David Quesresh is a fascinating character sweetheart and handsome to boot as well.. I wouldnt mind a grad course based on him.
Still no posts about ur gay experiences. are u sure u r bicurious??
what did you see? details!!!
would you say it was bliss?
how does it compare to last time?
Nice comparison between the dodo and the dildo!!
Do stan people read this blog??
So did acid make u realize that stan isnt that good. God that sure does qualify you for a first rate dumb moron.
women are like vw beetles. they have nice curves, are roomier than they look, and are completely unreliable after the first year.
ludwig dude you rock! i will add that to my blog. how many mpg do you get?
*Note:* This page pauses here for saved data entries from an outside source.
(* ===== verification/Join.v ===== *)
(** * Waiting for several coroutines

    [when_all] and both forms of [when_any] of
    src/include/cornet/concurrency/combinators.h: a heap state with a plain
    reference count, shared by the awaiter and one wrapper coroutine per task.
    All of them run on the owner thread, so each operation below is atomic.
    [None] is a use of the state after it was deleted. *)

From stdpp Require Import prelude list.
From Stdlib Require Import ZArith Lia.
From S2P Require Import Prelude.
Open Scope Z_scope.

Definition EFAULT : Z := 14.

(** ** Tasks *)

(** How a task ends: with its (flattened) result or by an exception. *)
Inductive outcome := Returned (r : expected Z) | Threw.

Definition slot_of (o : outcome) : expected Z :=
  match o with Returned r => r | Threw => Unexpected (Error EFAULT DException) end.

(** A wrapper coroutine: not spawned yet, spawned, or past its last access. *)
Inductive task_pc := Unlaunched | Launched | Finished (o : outcome).

Definition unfinished (t : task_pc) : bool := match t with Finished _ => false | _ => true end.
(** Tasks whose wrapper has not ended, spawned or not: what [remaining] counts. *)
Definition pending (ts : list task_pc) : nat := length (filter (fun t => unfinished t = true) ts).

(** Wrappers that exist and will still use the shared state. *)
Definition running (t : task_pc) : bool := match t with Launched => true | _ => false end.
Definition users (ts : list task_pc) : nat := length (filter (fun t => running t = true) ts).
(** A join of some tasks that nobody has awaited: no wrapper was spawned. *)
Definition unawaited (h : option Z) (ts : list task_pc) : Prop := h = None /\ ts <> [].

Definition launch (t : task_pc) : task_pc := match t with Unlaunched => Launched | t => t end.

(** The state on the heap (gone when deleted), whether the awaiter object
    exists, the wrappers, the coroutines control was transferred to and the
    number of calls of [cancel] on the caller's canceler. *)
Record join_t (St : Type) := mk_join { cell : option St; awaiting : bool; tasks : list task_pc; woken : list Z; cancels : nat }.
Arguments mk_join {St}.
Arguments cell {St}.
Arguments awaiting {St}.
Arguments tasks {St}.
Arguments woken {St}.
Arguments cancels {St}.

(** Releases one reference. *)
Definition drop_ref {St} (refs : St -> Z) (set : Z -> St -> St) (s : St) : option St :=
  let s := set (refs s - 1) s in if refs s =? 0 then None else Some s.

(** ** [when_all] *)

Record when_all_state := mk_all { results : list (option (expected Z)); remaining : Z; refs : Z; continuation : option Z }.

Definition all_set_refs (r : Z) (s : when_all_state) : when_all_state := mk_all (results s) (remaining s) r (continuation s).
Definition all_drop (s : when_all_state) : option when_all_state := drop_ref refs all_set_refs s.

Definition when_all (n : nat) : join_t when_all_state :=
  mk_join (Some (mk_all (replicate n None) (Z.of_nat n) (Z.of_nat n + 1) None)) true (replicate n Unlaunched) [] 0.

Definition all_await_ready (j : join_t when_all_state) : bool := (length (tasks j) =? 0)%nat.

Definition all_await_suspend (h : Z) (j : join_t when_all_state) : option (join_t when_all_state) :=
  match cell j with
  | Some s => Some (mk_join (Some (mk_all (results s) (remaining s) (refs s) (Some h))) (awaiting j) (map launch (tasks j)) (woken j) (cancels j))
  | None => None
  end.

(** The wrapper of task [i] from the end of the task on. *)
Definition when_all_task (i : nat) (o : outcome) (j : join_t when_all_state) : option (join_t when_all_state) :=
  match cell j with
  | Some s =>
      let s := mk_all (<[i := Some (slot_of o)]> (results s)) (remaining s - 1) (refs s) (continuation s) in
      let to_wake := if remaining s =? 0 then continuation s else None in
      let s := if remaining s =? 0 then mk_all (results s) (remaining s) (refs s) None else s in
      Some (mk_join (all_drop s) (awaiting j) (<[i := Finished o]> (tasks j)) (woken j ++ option_list to_wake) (cancels j))
  | None => None
  end.

Definition all_await_resume (j : join_t when_all_state) : option (list (option (expected Z))) := results <$> cell j.

Definition all_destroy (j : join_t when_all_state) : option (join_t when_all_state) :=
  match cell j with
  | Some s => Some (mk_join (all_drop (mk_all (results s) (remaining s) (refs s) None)) false (tasks j) (woken j) (cancels j))
  | None => None
  end.

(** ** [when_any] *)

Record when_any_state := mk_any { any_results : list (option (expected Z)); done : bool; completed_index : Z; any_refs : Z; any_continuation : option Z; canceler : bool }.

Definition any_set_refs (r : Z) (s : when_any_state) : when_any_state := mk_any (any_results s) (done s) (completed_index s) r (any_continuation s) (canceler s).
Definition any_drop (s : when_any_state) : option when_any_state := drop_ref any_refs any_set_refs s.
homosexuality is regarded as shameful by barbarians and by those who live under despotic governments just as philosophy is regarded as shameful by them, because it is apparently not in the interest of such rulers to have great ideas engendered in their subjects, or powerful friendships or passionate love-all of which homosexuality is particularly apt to produce.
so u guys are welcome to my symposium next wkned. leo strauss is getting the food. not only am i bicurious, i'm epicurious :)
i know, the revolution wud go quicker if ppl could just have mind kids.
and it's NOT about words, it's about DEEDS, damnit!! lovers of the world, unite! you have nothing to lose...
hey, lay off the acid.
did you go to vics?
I havent tried Acis, but sure have done grass. And one thing abot grass is that it makes u so damn hungry after uve finished with ur hallucinations. Does Acid do the same thing to you??
Dude try the pills, they are probably a bit more expensive but believe me when I ssay this its wort every penny.
Is stanford really that dumb??
sau, sure david has soft hair but ted is much more clean cut. but hell, all psychos are great at makeup sex. after all the years of childhood humiliation it's going to all come out in tears when they pass their tipping point. a sensitive, tender lot, they are. but you wouldn't think so with all the heavy bondage. they just need someone to listen to their shit but no one has the time.
is cupid around? cuz i had lunch with psyche today cuz she had to reschedule. hey she's a cutie! i mean, not the sharpest pencil in the box but not rail thin either. yeah, she's cute. niiice smile, very nice. very sweet. wish i had a pic.
you'll just be like talking with your friend, and she'll suddenly show up and "join" in the conversation w/ your friend about the conversation the both of us were originally having.... but she won't look at you! what gives? and then u try to look and say something to her and she still doesn't look at you. but hey, that she showd up at all means she likes you. ooooo she likes you .... hahahaha.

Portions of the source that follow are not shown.